The “Red October” plot is bandied about. But the assertion’s incredulity is betrayed by the fact that while seasoned politicians have lately been absolved from colluding with the communists, young and most likely immature and naïve high-school and college students are being implicated as connivers.
Unsolved murders are continuing and, as if to affirm them, President Duterte made a public admission of extrajudicial killing as his only sin, though the citizenry was told that it was a matter of Visayan semantics not to be understood as uttered. Institutions are perceived either as subservient to the executive, such as the House of Representatives, or the target of the President’s ire, like the Commission on Audit.

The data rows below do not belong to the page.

(* ===== verification/Realtime.v ===== *)
(** * Realtime

    [extensions/exposition/source/directives/realtime/], [realtime/] and the routes of
    [definitions/source/extensions.exposition/realtime/]: the events routed to a key, written to a stream of it
    that is read, and what each reader of the key is sent: everything since it came, or since the token it comes
    back with, in the order it was written and once, whatever the channel it is told of lost meanwhile. *)
From stdpp Require Import strings sorting.
From S2P Require Import Prelude Procedures.

Open Scope Z_scope.

Notation Fields := (list (string * value)) (only parsing).

(** ** Routes ([routes.ts]) *)

Definition literal (key : string) : bool := match key with String "~" _ => true | _ => false end.

Record Route := mkRoute { r_event : string; r_properties : list string; r_literals : list string; r_expose : list string }.

(** an event, its keys and what is exposed of it *)
Definition parse (declaration : list (string * (list string * list string))) : list Route :=
  (fun '(event, (keys, expose)) =>
     mkRoute event (filter (fun k => literal k = false) keys) (filter (fun k => literal k = true) keys) expose) <$> declaration.

(** ** What a component writes ([Destination.ts]) *)

Record Routed := mkRouted { event_ : string; keys_ : list string; data_ : value }.

(** the values a property holds, as keys *)
Definition values_of (v : option value) : list string :=
  omap (fun v => match v with VString s => Some s | _ => None end) match v with Some (VArray vs) => vs | Some v => [v] | None => [] end.

(** a set, in the order it is added to *)
Definition keysOf (payload : Fields) (route : Route) : list string :=
  foldl (fun keys k => add k keys) []
    ((property ← r_properties route; filter (fun k => literal k = false) (values_of (own payload property))) ++ r_literals route).

Definition fit (payload : Fields) (expose : list string) : value := VObject (filter (fun p => fst p ∈ expose) payload).

(** [route]: what a route makes of the payload an event was rendered with, if it was *)
Definition route (component : string) (r : Route) (raised : option Fields) : option Routed :=
  match raised with
  | None => None
  | Some payload =>
      let keys := keysOf payload r in
      if bool_decide (keys = []) then None else Some (mkRouted (component +:+ "." +:+ r_event r) keys (fit payload (r_expose r)))
  end.

Definition renders (routes : list Route) : list string := foldl (fun es e => add e es) [] (r_event <$> routes).

(** [rendering] is the component's own, of an event of the row *)
Definition export (component : string) (routes : list Route) (render : string -> option Fields) : option (list Routed) :=
  let events := omap (fun r => route component r (render (r_event r))) routes in
  if bool_decide (events = []) then None else Some events.

(** [routed], of what another region sent *)
Definition routed (v : value) : option Routed :=
  match v with
  | VObject fields =>
      match own fields "event", own fields "keys" with
      | Some (VString e), Some (VArray ks) =>
          ks ← mapM (fun k => match k with VString s => Some s | _ => None end) ks;
          Some (mkRouted e ks (default VUndefined (own fields "data")))
      | _, _ => None
      end
  | _ => None
  end.

(** [import]: what is written, or nothing of what no export is *)
Definition import_ (portable : value) : list Routed :=
  match portable with VArray vs => default [] (mapM routed vs) | _ => [] end.

(** ** Where a key is kept ([redis.ts]) *)

Definition WORD : Z := 4294967296.

(** [hash ^= code; hash = Math.imul(hash, 0x01000193)], on the bits of a word *)
Definition fnv (hash code : Z) : Z := (Z.lxor hash code * 16777619) mod WORD.

Definition shard (codes : list Z) (n : Z) : Z :=
  if n =? 1 then 0 else (fold_left fnv codes 2166136261) mod n.

Definition prefix (scope : string) : string := scope +:+ ":realtime:".
Definition pushes (scope : string) : string := scope +:+ ":realtime~:".

Definition DEFAULT_EXPIRE : Z := 300.
Definition expire (configured : option Z) : Z := match configured with Some n => if n <=? 0 then DEFAULT_EXPIRE else n | None => DEFAULT_EXPIRE end.

Definition HEARTBEAT : Z := 16000.
Definition renewal (seconds : Z) : Z := Z.min HEARTBEAT (seconds * 1000 / 3).

(** ** A reader ([Stream.ts]) *)

(** [<ms>-<seq>] *)
Notation id := (Z * Z)%type (only parsing).

Definition compare (a b : id) : Z :=
  if negb (fst a =? fst b) then (if fst a <? fst b then -1 else 1)
  else if negb (snd a =? snd b) then (if snd a <? snd b then -1 else 1)
  else 0.

Record Entry := mkEntry { e_id : id; e_event : string; e_data : value }.

(** what is sent: an event that was written, with no id of its own, a token, or one that was pushed *)
Inductive message := Given (e : Entry) | Token (i : id) | Volatile (event : string) (sender : option string) (data : value).

(** [Stream]: where an opening of it stands is what it waits for, and what it read from once it is done *)
Inductive opening := Entered | Marking (marker : id) | Replaying (marker : id) | Replayed (marker : id) (found : list Entry) | Open (from : id).

Record Stream := mkStream {
  token_ : option id;
  opening_ : opening;
  cursor : option id;
  held : option (list Entry);
  sent : list message
}.

Definition stream (token : option id) : Stream := mkStream token Entered None (Some []) [].

Definition send (m : message) (s : Stream) : Stream := mkStream (token_ s) (opening_ s) (cursor s) (held s) (sent s ++ [m]).

Definition write (e : Entry) (s : Stream) : Stream :=
  if match cursor s with Some c => compare (e_id e) c <=? 0 | None => false end then s
  else mkStream (token_ s) (opening_ s) (Some (e_id e)) (held s) (sent s ++ [Given e; Token (e_id e)]).

Definition write_all (es : list Entry) (s : Stream) : Stream := fold_left (fun s e => write e s) es s.

Definition deliver (e : Entry) (s : Stream) : Stream :=
  match held s with
  | Some h => mkStream (token_ s) (opening_ s) (cursor s) (Some (h ++ [e])) (sent s)
  | None => write e s
  end.

Definition ready (entries : list Entry) (s : Stream) : Stream :=
  let h := default [] (held s) in
  write_all h (write_all entries (mkStream (token_ s) (opening_ s) (cursor s) None (sent s))).

(** [full] is that whoever reads has not taken what it was sent *)
Definition volatile (event : string) (sender : option string) (data : value) (full : bool) (s : Stream) : bool * Stream :=
  match held s with
  | Some _ => (false, s)
  | None => if full then (false, s) else (true, send (Volatile event sender data) s)
  end.

Definition at_ (o : opening) (s : Stream) : Stream := mkStream (token_ s) o (cursor s) (held s) (sent s).

(** [open], once what it reads from is known and found *)
Definition opened (from marker : id) (entries : list Entry) (s : Stream) : Stream :=
  let s := ready entries (mkStream (token_ s) (Open from) (Some from) (held s) (sent s)) in
  if bool_decide (entries = []) then send (Token marker) s else s.

(** ** A key: its stream, the channel of it, and the gateway that serves its readers ([Hub.ts]) *)

Inductive recovery := Steady | Behind | Asked (after : option id) | Answered (found : list Entry).

Record world := mkWorld {
  (** what is written under the key, markers among it, while it is *)
  written : list (id * option (string * value));
  exists_ : bool;
  (** what was published and has not arrived *)
  channel : list Entry;
  connected : bool;
  recovering : recovery;
  (** [Key]: the last event delivered here, and the readers, by number *)
  last_ : option id;
  streams : list (nat * Stream)
}.

Definition empty_ : world := mkWorld [] false [] true Steady None [].

Definition after (a b : id) : bool := compare b a >? 0.

(** the events of a stream, after an id or from its beginning: a marker is none *)
Definition entries (w : list (id * option (string * value))) : list Entry :=
  omap (fun '(i, e) => (fun '(event, data) => mkEntry i event data) <$> e) w.

Definition read (from : option id) (w : list (id * option (string * value))) : list Entry :=
  filter (fun e => match from with Some a => after a (e_id e) | None => true end = true) (entries w).

Definition newest (i : id) (w : list (id * option (string * value))) : bool := forallb (fun e => after (fst e) i) w.

Definition each (f : Stream -> Stream) (ss : list (nat * Stream)) : list (nat * Stream) := (fun '(n, s) => (n, f s)) <$> ss.

(** [broadcast], of several in a row *)
Definition broadcast (es : list Entry) (w : world) : world :=
  mkWorld (written w) (exists_ w) (channel w) (connected w) (recovering w)
    (match last es with Some e => Some (e_id e) | None => last_ w end)
    (each (fun s => fold_left (fun s e => deliver e s) es s) (streams w)).

Definition find_ (n : nat) (w : world) : option Stream := snd <$> find (fun p => (fst p =? n)%nat) (streams w).

Definition update (n : nat) (s : Stream) (w : world) : world :=
  mkWorld (written w) (exists_ w) (channel w) (connected w) (recovering w) (last_ w)
    ((fun '(m, s') => if (m =? n)%nat then (m, s) else (m, s')) <$> streams w).

Definition recover_at (r : recovery) (w : world) : world :=
  mkWorld (written w) (exists_ w) (channel w) (connected w) r (last_ w) (streams w).

Definition written_ (ws : list (id * option (string * value))) (ex : bool) (ch : list Entry) (w : world) : world :=
  mkWorld ws ex ch (connected w) (recovering w) (last_ w) (streams w).

Inductive step :=
(** a component appends an event under an id the store gives it ([APPEND]) *)
| Writes (i : id) (event : string) (data : value)
(** the channel tells of one *)
| Receives
(** a reader comes, under a number of its own, with a token or none *)
| Enters (n : nat) (token : option id)
(** the store writes its marker, and answers each in its order *)
| Marks (n : nat) (i : id)
| IsMarked (n : nat)
(** the store reads what was written after the token, and answers it *)
| Reads (n : nat)
| IsRead (n : nat)
| Leaves (n : nat)
(** the subscriber loses its connection, having recovered of a loss before, and is back *)
| Down
| Up
(** what was missed is asked for, read and answered *)
| Asks
| Recovers
| IsRecovered
(** an event pushed by a client, to those of the readers that take it *)
| Pushed (event : string) (sender : option string) (data : value) (full : list nat).

Definition set_last (l : option id) (w : world) : world :=
  mkWorld (written w) (exists_ w) (channel w) (connected w) (recovering w) l (streams w).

Many are wary that democratic institutions are being eroded. But there is hope.
And that hope brings us to the ultimate paradox of an authoritarian regime if indeed it is existing or , at the very least, developing. In such a system, autocratic ways seem to be always “winning” and democratic advocacy ends up on the “losing” side. But, throughout history, principled people have persisted in opposing despotism, heeding Nobel Laureate, political scientist, and holocaust-survivor Professor Elie Wiesel’s advice that “there may be times when we are powerless to prevent injustice, but there must never be a time when we fail to protest.” And in the end, also in the course of history, goodness, decency, and reason will always prevail.
Be on the right side of history in its most trying times. Desist from fencesitting. Take the principled stand, even against insurmountable odds. This may yet be your greatest legacy, one that your children and your children’s children can proudly descant to future generations.